··· Exercise data
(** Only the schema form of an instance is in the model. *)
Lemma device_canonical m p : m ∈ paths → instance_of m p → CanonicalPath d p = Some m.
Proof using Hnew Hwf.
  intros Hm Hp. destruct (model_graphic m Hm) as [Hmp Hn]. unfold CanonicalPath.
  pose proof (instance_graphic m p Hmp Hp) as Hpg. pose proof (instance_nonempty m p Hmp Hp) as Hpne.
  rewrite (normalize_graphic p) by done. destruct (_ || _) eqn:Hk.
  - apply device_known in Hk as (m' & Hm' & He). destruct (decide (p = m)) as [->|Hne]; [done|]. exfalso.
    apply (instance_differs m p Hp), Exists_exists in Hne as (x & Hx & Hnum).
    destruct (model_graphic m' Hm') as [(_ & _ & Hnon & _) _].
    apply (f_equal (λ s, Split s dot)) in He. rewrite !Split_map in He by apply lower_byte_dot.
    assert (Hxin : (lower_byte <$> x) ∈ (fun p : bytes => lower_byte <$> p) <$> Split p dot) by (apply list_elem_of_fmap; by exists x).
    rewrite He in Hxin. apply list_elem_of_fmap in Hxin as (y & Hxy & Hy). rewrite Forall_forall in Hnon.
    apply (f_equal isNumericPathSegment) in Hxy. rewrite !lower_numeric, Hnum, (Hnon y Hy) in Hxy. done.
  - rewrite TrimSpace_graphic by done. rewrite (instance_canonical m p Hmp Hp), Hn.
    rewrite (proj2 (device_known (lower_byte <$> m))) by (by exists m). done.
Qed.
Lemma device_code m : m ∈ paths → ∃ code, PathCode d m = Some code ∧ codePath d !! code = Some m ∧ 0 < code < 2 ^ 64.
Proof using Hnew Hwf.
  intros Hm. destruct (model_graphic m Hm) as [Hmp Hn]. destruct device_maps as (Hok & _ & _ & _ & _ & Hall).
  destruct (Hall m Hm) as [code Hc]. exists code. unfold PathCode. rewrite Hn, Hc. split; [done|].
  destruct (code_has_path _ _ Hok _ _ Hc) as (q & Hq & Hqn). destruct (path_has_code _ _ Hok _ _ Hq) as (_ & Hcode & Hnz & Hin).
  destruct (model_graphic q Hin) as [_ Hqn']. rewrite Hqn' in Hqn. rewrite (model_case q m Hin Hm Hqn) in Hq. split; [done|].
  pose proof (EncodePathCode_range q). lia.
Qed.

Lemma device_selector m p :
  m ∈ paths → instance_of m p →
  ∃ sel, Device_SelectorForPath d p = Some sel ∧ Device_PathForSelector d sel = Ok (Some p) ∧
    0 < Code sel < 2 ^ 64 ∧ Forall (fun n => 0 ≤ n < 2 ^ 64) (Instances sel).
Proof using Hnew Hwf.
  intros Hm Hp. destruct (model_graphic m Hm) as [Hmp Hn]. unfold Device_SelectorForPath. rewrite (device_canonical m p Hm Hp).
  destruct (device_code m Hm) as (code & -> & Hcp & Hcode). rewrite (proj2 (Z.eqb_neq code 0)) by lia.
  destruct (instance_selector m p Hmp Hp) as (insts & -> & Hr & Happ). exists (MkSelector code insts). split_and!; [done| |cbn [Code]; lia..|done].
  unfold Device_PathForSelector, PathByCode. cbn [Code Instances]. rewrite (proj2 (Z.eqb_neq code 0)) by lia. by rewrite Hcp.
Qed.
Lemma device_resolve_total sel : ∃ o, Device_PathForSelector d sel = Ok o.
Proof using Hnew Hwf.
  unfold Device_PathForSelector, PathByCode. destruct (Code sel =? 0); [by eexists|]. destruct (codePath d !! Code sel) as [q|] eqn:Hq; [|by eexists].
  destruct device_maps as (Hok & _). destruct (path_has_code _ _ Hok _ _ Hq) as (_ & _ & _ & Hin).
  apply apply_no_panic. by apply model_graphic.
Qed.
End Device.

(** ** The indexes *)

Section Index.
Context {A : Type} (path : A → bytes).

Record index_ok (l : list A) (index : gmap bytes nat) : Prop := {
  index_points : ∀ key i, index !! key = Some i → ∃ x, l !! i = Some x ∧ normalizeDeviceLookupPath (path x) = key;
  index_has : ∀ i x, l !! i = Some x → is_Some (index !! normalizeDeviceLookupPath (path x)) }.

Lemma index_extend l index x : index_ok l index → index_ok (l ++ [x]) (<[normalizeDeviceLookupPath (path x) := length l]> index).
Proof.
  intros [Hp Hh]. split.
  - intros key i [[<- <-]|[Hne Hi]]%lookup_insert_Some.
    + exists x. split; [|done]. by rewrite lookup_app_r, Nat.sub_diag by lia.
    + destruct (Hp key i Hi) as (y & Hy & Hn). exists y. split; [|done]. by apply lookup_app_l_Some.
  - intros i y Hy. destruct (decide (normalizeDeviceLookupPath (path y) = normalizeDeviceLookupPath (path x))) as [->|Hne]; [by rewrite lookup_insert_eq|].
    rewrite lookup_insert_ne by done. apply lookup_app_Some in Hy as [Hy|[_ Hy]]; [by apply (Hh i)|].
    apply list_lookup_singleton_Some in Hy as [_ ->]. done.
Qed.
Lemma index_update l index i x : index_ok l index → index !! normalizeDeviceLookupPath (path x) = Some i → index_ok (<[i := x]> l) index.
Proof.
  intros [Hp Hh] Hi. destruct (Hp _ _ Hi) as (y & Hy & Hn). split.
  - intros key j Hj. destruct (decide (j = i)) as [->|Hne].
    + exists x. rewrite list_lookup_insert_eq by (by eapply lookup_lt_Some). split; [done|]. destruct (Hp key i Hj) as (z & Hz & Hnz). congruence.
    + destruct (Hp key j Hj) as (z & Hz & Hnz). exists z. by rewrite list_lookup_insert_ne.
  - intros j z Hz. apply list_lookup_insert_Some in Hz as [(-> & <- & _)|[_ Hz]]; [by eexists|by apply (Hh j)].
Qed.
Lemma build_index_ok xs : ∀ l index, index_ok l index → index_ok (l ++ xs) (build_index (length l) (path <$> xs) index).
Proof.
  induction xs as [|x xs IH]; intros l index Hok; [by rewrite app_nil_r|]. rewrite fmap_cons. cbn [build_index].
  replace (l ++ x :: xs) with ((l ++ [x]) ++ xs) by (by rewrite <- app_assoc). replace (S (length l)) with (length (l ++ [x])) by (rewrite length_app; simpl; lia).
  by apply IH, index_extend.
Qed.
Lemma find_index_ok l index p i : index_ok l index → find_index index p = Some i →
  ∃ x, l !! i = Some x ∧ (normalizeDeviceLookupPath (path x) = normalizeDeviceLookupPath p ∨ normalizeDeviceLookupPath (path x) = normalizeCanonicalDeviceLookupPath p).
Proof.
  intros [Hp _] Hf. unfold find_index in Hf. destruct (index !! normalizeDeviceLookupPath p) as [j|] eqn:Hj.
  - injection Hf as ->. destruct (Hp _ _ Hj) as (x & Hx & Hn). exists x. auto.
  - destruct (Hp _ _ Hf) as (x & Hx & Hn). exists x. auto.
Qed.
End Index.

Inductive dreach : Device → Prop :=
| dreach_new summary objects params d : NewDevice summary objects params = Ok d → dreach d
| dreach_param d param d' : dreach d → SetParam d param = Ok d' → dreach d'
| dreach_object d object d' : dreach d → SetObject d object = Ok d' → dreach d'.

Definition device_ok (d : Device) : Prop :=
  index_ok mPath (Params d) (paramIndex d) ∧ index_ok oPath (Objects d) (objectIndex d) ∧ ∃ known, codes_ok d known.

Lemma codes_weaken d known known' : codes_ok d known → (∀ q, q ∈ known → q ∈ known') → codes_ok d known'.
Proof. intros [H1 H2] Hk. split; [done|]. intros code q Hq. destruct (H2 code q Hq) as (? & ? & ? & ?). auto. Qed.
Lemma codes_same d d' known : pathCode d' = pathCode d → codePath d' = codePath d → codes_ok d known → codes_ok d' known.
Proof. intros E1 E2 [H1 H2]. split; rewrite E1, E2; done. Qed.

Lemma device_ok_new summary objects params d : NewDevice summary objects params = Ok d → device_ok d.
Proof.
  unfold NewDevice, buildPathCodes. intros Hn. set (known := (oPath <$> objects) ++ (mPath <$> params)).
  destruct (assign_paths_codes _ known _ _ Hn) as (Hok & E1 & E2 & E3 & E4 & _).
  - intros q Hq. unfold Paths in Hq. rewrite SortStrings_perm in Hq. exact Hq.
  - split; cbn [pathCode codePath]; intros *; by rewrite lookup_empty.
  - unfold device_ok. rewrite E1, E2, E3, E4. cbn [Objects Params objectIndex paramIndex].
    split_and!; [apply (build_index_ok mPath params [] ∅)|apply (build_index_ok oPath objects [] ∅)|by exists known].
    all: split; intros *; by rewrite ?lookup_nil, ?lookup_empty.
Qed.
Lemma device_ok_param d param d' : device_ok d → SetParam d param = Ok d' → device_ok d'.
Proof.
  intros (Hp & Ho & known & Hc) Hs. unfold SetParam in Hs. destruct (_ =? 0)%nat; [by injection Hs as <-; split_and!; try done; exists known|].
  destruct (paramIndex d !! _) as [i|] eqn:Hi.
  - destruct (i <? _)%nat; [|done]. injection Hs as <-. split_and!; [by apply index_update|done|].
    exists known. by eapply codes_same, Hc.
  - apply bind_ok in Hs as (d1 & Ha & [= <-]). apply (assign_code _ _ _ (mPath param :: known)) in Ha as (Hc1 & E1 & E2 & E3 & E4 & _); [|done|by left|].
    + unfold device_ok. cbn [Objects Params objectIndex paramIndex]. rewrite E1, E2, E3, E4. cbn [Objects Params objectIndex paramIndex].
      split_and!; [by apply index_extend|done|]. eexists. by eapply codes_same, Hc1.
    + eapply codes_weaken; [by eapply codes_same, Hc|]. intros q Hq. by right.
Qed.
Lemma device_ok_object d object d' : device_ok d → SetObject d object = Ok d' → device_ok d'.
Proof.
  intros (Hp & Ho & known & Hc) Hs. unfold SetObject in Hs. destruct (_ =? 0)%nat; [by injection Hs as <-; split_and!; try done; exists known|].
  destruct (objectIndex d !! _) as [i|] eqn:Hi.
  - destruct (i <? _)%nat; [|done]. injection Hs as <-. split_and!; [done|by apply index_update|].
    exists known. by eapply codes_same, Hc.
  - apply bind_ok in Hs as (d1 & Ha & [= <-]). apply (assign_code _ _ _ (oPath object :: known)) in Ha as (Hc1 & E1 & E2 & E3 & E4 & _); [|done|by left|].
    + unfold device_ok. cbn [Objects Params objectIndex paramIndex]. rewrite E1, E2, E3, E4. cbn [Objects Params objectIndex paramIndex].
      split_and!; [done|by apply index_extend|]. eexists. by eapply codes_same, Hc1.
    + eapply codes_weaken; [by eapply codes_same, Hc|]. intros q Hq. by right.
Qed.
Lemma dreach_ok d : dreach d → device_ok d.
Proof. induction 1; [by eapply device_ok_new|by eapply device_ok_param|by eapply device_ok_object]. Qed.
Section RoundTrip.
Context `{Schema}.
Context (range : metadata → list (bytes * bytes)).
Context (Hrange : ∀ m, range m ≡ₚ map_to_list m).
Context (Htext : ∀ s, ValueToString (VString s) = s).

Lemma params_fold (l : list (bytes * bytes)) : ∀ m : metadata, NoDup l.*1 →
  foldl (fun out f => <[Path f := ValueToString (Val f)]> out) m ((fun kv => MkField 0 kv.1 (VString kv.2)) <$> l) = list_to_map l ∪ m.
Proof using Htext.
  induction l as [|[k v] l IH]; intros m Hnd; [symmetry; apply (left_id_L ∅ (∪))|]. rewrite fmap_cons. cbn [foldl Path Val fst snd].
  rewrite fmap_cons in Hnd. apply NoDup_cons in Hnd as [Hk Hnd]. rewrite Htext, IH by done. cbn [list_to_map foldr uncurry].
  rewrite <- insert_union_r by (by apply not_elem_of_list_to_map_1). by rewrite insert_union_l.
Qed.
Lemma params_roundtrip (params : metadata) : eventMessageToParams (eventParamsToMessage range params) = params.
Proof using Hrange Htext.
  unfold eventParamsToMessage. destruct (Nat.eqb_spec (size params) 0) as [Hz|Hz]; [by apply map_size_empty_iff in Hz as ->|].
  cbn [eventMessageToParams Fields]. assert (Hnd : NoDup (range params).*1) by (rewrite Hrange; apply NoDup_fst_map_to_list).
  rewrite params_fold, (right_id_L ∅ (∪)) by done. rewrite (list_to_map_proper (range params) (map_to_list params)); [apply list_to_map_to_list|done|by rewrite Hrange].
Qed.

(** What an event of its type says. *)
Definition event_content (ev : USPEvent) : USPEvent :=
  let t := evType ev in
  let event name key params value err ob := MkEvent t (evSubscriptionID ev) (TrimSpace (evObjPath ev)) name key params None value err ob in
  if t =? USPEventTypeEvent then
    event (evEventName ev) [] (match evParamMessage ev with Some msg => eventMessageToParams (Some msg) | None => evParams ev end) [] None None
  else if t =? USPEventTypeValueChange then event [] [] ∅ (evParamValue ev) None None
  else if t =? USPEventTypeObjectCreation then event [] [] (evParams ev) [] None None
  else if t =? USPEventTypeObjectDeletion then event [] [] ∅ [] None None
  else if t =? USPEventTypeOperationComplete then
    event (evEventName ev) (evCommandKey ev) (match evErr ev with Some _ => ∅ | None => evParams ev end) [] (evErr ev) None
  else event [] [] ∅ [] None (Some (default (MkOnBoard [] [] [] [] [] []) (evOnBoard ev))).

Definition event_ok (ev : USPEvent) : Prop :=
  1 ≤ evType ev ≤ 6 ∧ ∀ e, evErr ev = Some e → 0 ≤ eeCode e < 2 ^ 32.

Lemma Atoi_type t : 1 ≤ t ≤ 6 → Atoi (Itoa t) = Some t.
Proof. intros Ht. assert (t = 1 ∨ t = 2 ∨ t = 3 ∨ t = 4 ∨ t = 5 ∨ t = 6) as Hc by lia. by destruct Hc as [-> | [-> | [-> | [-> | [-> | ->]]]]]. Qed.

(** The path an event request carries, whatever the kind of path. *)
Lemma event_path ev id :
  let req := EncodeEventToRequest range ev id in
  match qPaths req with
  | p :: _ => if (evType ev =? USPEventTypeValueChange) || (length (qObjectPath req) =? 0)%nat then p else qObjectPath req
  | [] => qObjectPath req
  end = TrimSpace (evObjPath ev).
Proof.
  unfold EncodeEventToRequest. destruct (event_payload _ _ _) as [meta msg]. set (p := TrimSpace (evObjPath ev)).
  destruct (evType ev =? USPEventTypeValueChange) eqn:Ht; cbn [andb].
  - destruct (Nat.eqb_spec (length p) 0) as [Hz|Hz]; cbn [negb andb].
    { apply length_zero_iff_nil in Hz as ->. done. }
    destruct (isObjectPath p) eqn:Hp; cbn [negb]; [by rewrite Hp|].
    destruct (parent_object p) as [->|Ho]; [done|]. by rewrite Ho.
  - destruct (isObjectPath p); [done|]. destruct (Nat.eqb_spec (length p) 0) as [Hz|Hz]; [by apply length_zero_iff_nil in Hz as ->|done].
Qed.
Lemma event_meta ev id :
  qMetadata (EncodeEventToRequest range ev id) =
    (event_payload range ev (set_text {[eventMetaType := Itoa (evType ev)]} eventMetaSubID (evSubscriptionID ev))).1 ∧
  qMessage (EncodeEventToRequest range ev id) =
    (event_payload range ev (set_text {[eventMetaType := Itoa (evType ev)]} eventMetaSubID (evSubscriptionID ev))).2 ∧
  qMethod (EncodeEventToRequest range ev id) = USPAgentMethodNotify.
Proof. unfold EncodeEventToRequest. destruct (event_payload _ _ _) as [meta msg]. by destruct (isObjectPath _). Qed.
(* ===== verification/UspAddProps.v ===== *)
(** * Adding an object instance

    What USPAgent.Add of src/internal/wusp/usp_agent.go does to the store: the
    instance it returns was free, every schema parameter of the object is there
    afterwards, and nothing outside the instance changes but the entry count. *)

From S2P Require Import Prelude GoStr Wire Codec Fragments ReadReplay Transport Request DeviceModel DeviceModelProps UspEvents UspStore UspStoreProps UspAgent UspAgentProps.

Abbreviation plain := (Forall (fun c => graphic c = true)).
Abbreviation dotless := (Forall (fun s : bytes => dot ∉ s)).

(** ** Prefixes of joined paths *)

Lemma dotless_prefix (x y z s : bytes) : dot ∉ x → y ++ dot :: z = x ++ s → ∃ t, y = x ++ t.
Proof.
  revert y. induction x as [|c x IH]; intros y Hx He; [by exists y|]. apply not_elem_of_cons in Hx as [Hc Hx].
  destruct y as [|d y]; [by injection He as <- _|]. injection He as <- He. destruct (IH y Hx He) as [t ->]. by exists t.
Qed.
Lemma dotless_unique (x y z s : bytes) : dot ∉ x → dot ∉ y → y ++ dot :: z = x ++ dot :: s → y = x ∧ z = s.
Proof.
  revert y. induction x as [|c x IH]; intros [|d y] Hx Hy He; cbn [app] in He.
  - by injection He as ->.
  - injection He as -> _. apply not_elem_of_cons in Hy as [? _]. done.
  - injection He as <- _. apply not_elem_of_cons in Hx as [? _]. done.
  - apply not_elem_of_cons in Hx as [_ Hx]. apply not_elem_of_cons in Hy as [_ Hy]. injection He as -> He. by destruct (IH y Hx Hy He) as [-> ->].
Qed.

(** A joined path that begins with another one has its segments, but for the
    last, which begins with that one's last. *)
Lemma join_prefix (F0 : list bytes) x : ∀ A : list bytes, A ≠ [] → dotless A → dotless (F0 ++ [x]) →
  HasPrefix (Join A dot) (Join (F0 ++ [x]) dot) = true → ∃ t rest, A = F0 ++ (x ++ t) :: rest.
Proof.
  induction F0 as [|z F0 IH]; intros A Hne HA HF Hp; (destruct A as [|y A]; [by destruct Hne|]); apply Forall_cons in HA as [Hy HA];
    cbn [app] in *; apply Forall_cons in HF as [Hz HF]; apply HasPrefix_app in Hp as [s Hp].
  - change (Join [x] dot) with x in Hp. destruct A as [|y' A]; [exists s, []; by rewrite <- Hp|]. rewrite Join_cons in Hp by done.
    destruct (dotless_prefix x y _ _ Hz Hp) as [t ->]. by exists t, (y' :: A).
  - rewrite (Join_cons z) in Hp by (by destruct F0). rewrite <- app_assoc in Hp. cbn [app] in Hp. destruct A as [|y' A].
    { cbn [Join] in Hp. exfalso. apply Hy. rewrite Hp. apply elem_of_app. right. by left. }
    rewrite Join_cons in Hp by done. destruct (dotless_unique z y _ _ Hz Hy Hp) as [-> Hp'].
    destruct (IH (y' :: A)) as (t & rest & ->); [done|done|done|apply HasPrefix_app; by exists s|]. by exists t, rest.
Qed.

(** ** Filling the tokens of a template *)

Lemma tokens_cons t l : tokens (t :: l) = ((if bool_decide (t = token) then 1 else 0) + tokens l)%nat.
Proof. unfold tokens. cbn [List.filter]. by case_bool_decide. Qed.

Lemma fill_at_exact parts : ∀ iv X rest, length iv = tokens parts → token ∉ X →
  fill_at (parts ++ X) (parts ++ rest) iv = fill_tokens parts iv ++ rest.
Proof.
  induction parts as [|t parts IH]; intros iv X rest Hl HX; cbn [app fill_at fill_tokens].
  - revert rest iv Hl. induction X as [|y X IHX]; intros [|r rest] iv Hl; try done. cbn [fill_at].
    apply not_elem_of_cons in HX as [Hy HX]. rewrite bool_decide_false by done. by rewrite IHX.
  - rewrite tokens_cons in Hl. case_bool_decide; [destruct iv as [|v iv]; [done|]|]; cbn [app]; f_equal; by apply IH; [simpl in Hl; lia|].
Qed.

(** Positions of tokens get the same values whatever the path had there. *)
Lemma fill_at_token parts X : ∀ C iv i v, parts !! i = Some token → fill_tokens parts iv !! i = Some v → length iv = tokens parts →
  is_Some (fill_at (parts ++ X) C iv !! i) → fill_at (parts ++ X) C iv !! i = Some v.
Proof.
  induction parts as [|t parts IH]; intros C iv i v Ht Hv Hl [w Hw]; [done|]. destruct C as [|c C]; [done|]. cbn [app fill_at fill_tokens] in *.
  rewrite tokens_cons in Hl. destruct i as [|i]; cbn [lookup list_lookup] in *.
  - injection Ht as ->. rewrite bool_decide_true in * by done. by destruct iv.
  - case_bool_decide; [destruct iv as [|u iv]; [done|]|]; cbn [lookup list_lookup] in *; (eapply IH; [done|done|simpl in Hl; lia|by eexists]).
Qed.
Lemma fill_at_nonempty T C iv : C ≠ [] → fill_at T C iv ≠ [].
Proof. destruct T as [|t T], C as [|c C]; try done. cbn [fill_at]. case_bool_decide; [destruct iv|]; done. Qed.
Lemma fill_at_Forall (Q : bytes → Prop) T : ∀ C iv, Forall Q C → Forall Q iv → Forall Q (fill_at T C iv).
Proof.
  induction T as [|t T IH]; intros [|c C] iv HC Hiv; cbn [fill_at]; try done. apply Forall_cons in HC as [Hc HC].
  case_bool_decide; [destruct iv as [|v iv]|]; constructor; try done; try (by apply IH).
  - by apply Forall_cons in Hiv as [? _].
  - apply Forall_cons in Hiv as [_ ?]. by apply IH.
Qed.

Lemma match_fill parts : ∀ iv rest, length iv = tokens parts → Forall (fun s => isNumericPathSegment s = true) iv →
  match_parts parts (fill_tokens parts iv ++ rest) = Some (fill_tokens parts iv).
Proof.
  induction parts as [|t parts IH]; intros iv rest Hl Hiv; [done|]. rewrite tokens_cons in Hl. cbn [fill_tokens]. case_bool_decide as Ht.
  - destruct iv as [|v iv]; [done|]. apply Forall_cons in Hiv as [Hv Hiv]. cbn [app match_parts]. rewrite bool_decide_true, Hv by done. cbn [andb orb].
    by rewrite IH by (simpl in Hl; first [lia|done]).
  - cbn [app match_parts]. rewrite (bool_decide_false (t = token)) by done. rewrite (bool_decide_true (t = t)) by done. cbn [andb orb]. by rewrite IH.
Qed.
······
■ The task ■
Looking at the records above, say how many lines contain the string "dreach". Give the number and no other words.

■ Exercise response ■
5